Closeup of an eyeThe cornea is the clear, dome-shaped tissue on the surface of the eye. The cornea may seem like just a clear window, but it is actually a highly organized and complex tissue. The cornea lacks blood vessels and therefore gets its nutrients from fluid in the eye (aqueous humor), and oxygen from the air in the environment.

The main purpose of the cornea is to protect the eye from injury and infection, as well as focus light onto the retina. Irregularities in the cornea are the cause of common refractive errors such as myopia, hyperopia, and astigmatism. The cornea is made up of five main layers, each with its own job.

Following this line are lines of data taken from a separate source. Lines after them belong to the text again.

Lemma Fire_ok locked clock now fuel n t w total :
  (forall k, clock k = now) -> clock_ok now -> Forall stored_ok t -> NoDup (map sc_workload t) ->
  (length (List.filter (claims locked now) t) < fuel)%nat ->
  exists t' w' total' outs, Fire uf ul joined fuel locked clock n t w total = ((t', w', total'), Ret tt) /\
    admit_all w (map fst outs) = Ret (w', outs) /\ Permutation (map fst outs) (List.filter (claims locked now) t) /\
    Forall2 (pass_effect outs locked now) t t' /\
    fr_Admitted total' + fr_Skipped total' =
      fr_Admitted total + fr_Skipped total + Z.of_nat (length (List.filter (claims locked now) t)).
Proof.
  intros Hclock Hnow. revert n t w total. induction fuel as [|fuel IH]; intros n t w total Hok Hnd Hfuel; [lia|].
  cbn [Fire]. rewrite Hclock.
  destruct (fireBatch_ok locked now t w Hnow Hok Hnd) as (t1 & w1 & res & outs & -> & Hadm & Heff & Hres).
  pose proof (claims_left locked now t Hnd outs t1 Heff) as Hleft. pose proof (admit_all_rows _ _ _ _ Hadm) as Erows.
  set (rows := LockDueSchedules locked now fireBatchSize t) in *. pose proof (Permutation_length Hleft) as Hlen. rewrite length_app in Hlen.
  destruct (Nat.ltb_spec (length rows) fireBatchSize) as [Hlast|Hfull].
  - assert (Hlb : forall s, In s t -> of_rows rows s = claims locked now s)
      by exact (fun s => last_batch locked now t Hnd s Hlast).
    assert (Hnone : List.filter (claims locked now) t1 = []).
    { rewrite (effect_rest locked outs now rows t t1 Heff). revert Hlb. generalize rows. clear. intros rows Hlb. induction t as [|s l IHl]; [done|]. cbn [List.filter].
      rewrite (Hlb s) by by left. rewrite andb_negb_r. apply IHl. intros x Hx. apply Hlb. by right. }
    rewrite Hnone, app_nil_r in Hleft. eexists t1, w1, _, outs. rewrite Erows. split_and!; [reflexivity|exact Hadm|by symmetry| |].
    + revert Heff. apply Forall2_In_impl. intros s s' Hs. unfold batch_effect, pass_effect. by rewrite (Hlb s Hs).
    + rewrite Hnone in Hlen. simpl in *. lia.
  - destruct (batch_keeps outs now rows t t1 Heff) as [Hw He]. unfold fireBatchSize in Hfull.
    destruct (IH (S n) t1 w1 (add_result total res)) as (t' & w' & total' & outs' & -> & Hadm' & Hperm' & Heff' & Hres').
    + by apply (stored_ok_expressions t).
    + by rewrite Hw.
    + lia.
    + exists t', w', total', (outs ++ outs'). rewrite map_app, Erows. split_and!; [reflexivity|by eapply admit_all_app|by rewrite Hperm', Hleft| |].
      * assert (H1 : Forall2 (fun s s' => In s t /\ batch_effect outs now rows s s') t t1)
          by (revert Heff; apply Forall2_In_impl; auto).
        revert H1 Heff'. apply Forall2_compose. intros s s1 s2 [Hs H1]. unfold batch_effect in H1. unfold pass_effect.
        destruct (of_rows rows s) eqn:Er.
        -- rewrite (of_rows_claims locked now t Hnd s Hs Er), (fired_not_claimed locked outs now s s1 H1). intros ->.
           revert H1. apply fired_more. intros x Hx. apply in_or_app. by left.
        -- rewrite H1. destruct (claims locked now s); [|done]. apply fired_more. intros x Hx. apply in_or_app. by right.
      * rewrite Hres'. simpl. lia.
Qed.
End Fire.
(** The fields the operations write. *)
Definition with_counts (inFlight waiting : Z) (l : releaseLoad) : releaseLoad :=
  {| rl_release := rl_release l; rl_keepWarm := rl_keepWarm l; rl_inFlight := inFlight; rl_waiting := waiting;
     rl_window := rl_window l; rl_served := rl_served l; rl_wake := rl_wake l; rl_published := rl_published l;
     rl_renewedAt := rl_renewedAt l; rl_checkedAt := rl_checkedAt l; rl_everPushed := rl_everPushed l |}.

Definition with_window (w : windowMax) (l : releaseLoad) : releaseLoad :=
  {| rl_release := rl_release l; rl_keepWarm := rl_keepWarm l; rl_inFlight := rl_inFlight l; rl_waiting := rl_waiting l;
     rl_window := w; rl_served := rl_served l; rl_wake := rl_wake l; rl_published := rl_published l;
     rl_renewedAt := rl_renewedAt l; rl_checkedAt := rl_checkedAt l; rl_everPushed := rl_everPushed l |}.

Definition with_wake (b : bool) (l : releaseLoad) : releaseLoad :=
  {| rl_release := rl_release l; rl_keepWarm := rl_keepWarm l; rl_inFlight := rl_inFlight l; rl_waiting := rl_waiting l;
     rl_window := rl_window l; rl_served := rl_served l; rl_wake := b; rl_published := rl_published l;
     rl_renewedAt := rl_renewedAt l; rl_checkedAt := rl_checkedAt l; rl_everPushed := rl_everPushed l |}.

Definition with_checked (at_ : Z) (l : releaseLoad) : releaseLoad :=
  {| rl_release := rl_release l; rl_keepWarm := rl_keepWarm l; rl_inFlight := rl_inFlight l; rl_waiting := rl_waiting l;
     rl_window := rl_window l; rl_served := rl_served l; rl_wake := rl_wake l; rl_published := rl_published l;
     rl_renewedAt := rl_renewedAt l; rl_checkedAt := at_; rl_everPushed := rl_everPushed l |}.

Definition with_served (n : Z) (l : releaseLoad) : releaseLoad :=
  {| rl_release := rl_release l; rl_keepWarm := rl_keepWarm l; rl_inFlight := rl_inFlight l; rl_waiting := rl_waiting l;
     rl_window := rl_window l; rl_served := n; rl_wake := rl_wake l; rl_published := rl_published l;
     rl_renewedAt := rl_renewedAt l; rl_checkedAt := rl_checkedAt l; rl_everPushed := rl_everPushed l |}.

(** [releaseLoad.sample]. *)
Definition sample (now : Z) (l : releaseLoad) : releaseLoad :=
  with_window (push now (rl_inFlight l + rl_waiting l) (rl_keepWarm l) (rl_window l)) l.

(** [releaseLoad.failureCheckIn]: the wait, and the load it leaves. *)
Definition failureCheckIn (now interval : Z) (l : releaseLoad) : releaseLoad * Z :=
  let wait := interval - time_sub now (rl_checkedAt l) in
  if wait >? 0 then (l, wait) else (with_checked now l, 0).

(** ** Publication *)

Definition EndpointLoadTTL : Z := 15 * second.
Definition renewAfter : Z := EndpointLoadTTL / 3.

(** The body of [collectLoads]'s loop for one release: the load it keeps, or
    [None] when the release is forgotten, the demand it publishes, and whether
    it wakes planning. *)
Definition collect_load (now : Z) (l : releaseLoad) : option releaseLoad * option EndpointLoad * bool :=
  let '(w, peak) := window_max now (rl_inFlight l + rl_waiting l) (rl_keepWarm l) (rl_window l) in
  let l' := with_window w l in
  let current := {| el_Release := rl_release l; el_InFlight := rl_inFlight l; el_Waiting := rl_waiting l;
                    el_WindowPeak := peak |} in
  let idle := (el_InFlight current =? 0) && (el_Waiting current =? 0) && (el_WindowPeak current =? 0) in
  if idle && (negb (rl_everPushed l) || (rl_published l == current)) then (None, None, false)
  else if (current == rl_published l) && (time_sub now (rl_renewedAt l) <? renewAfter) && negb (rl_wake l)
  then (Some l', None, false)
  else
    (Some {| rl_release := rl_release l; rl_keepWarm := rl_keepWarm l; rl_inFlight := rl_inFlight l;
             rl_waiting := rl_waiting l; rl_window := w; rl_served := rl_served l; rl_wake := false;
             rl_published := current; rl_renewedAt := now; rl_checkedAt := rl_checkedAt l; rl_everPushed := true |},
     Some current, rl_wake l && (el_Waiting current >? 0)).

(** What [publishLoads] does to a load after a failed publication. *)
Definition publish_failed (l : releaseLoad) : releaseLoad :=
  {| rl_release := rl_release l; rl_keepWarm := rl_keepWarm l; rl_inFlight := rl_inFlight l;
     rl_waiting := rl_waiting l; rl_window := rl_window l; rl_served := rl_served l;
     rl_wake := rl_wake l || (rl_waiting l >? 0); rl_published := rl_published l; rl_renewedAt := 0;
     rl_checkedAt := rl_checkedAt l; rl_everPushed := rl_everPushed l |}.

(** ** The deque *)

(** The uses of a window, in time order. *)
Inductive window_op :=
| WPush (at_ value : Z)
| WMax (at_ current : Z).

Definition op_time (o : window_op) : Z :=
  match o with
  | WPush t _ | WMax t _ => t
  end.

Definition window_step (window : Z) (w : windowMax) (o : window_op) : windowMax :=
  match o with
  | WPush t v => push t v window w
  | WMax t c => (window_max t c window w).1
  end.

Definition window_run (window : Z) (ops : list window_op) : windowMax := fold_left (window_step window) ops [].

(** Samples in time order with falling values. *)
Definition sample_before (a b : sample_at) : Prop := sa_at a <= sa_at b /\ sa_value b < sa_value a.

Definition inside (window now t : Z) : Prop := time_sub now t <= window.
(** the ranking is best first and loses nothing: the list is sorted by
    GPU preference, reserve cost, hourly cost, hosts in the zone and key, and
    every admitted type on every market the need allows, in every subnet it
    may launch in, is listed exactly when [offer_at] builds its offer. *)
Theorem RankOffers_best_first (p : Policy) (need : Requirement) (reserve : bool) (i : OfferInputs) :
  StronglySorted (fun a b => offer_order p need reserve i a b <> Gt) (RankOffers p need reserve i) /\
  (forall region net subnet t market o,
     Networks i !! region = Some net -> In subnet (Subnets net) -> In t (Catalog i) -> In market (need_markets need) ->
     (r_Region need = "" \/ ProductRegion region = r_Region need) ->
     (r_Zone need = "" \/ sn_Zone subnet = r_Zone need \/ sn_ZoneID subnet = r_Zone need) ->
     type_admitted p need reserve i region subnet t = true ->
     offer_at p need reserve i (indexRates (Rates i)) (placementRanges p i) (freshSpot p (oi_Spot i) (oi_Now i))
       (quotaRoom (Quotas i) (QuotaUsed i)) region subnet t market = Some o ->
     In o (RankOffers p need reserve i)).
Proof.
  split; [apply sort_by_sorted; apply _|].
  intros region net subnet t market o ? ? ? ? ? ? ? ?. apply RankOffers_In. by exists region, net, subnet, t, market.
Qed.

  • Epithelium: The outermost layer of the cornea, the epithelium is responsible for protecting the eye from infection and providing a smooth surface for the tear film. This layer is very thin and is constantly regenerating, like the skin on the rest of the body.
  • Bowman’s layer: This extremely thin, strong layer acts as a sheet of connective tissue between the epithelium and stroma. Its dense nature protects the rest of the cornea from scratches and minor injury.
  • Stroma: This layer makes up the majority (~90%) of the cornea’s thickness. It is made of strands of connective tissue called collagen fibrils. The stroma acts like a sponge, trying to absorb water from the aqueous humor inside the eye, and the tear film on the surface.
  • Descemet’s membrane: This thin layer separates the stroma from the endothelial layer. This layer gradually thickens throughout life.
  • Endothelium: This is the innermost layer of the cornea, and is made up of tiny cells that act like water pumps. These pump cells maintain the water content of the cornea. When the endothelium is not working properly, fluid can build up in the cornea and cause swelling, causing hazy or blurry vision.

Common Corneal Conditions

The cornea is surprisingly resilient but is still susceptible to many different conditions. Common corneal conditions include:

Corneal abrasion – Corneal abrasions refer to scratches on the surface of the eye. Small scratches that only penetrate the epithelium will usually heal without any damage to vision. If the scratch penetrates beyond the Bowman’s layer, scarring can occur, which can impact vision. Corneal abrasions can be intensely painful but usually heal quickly if there is no infection.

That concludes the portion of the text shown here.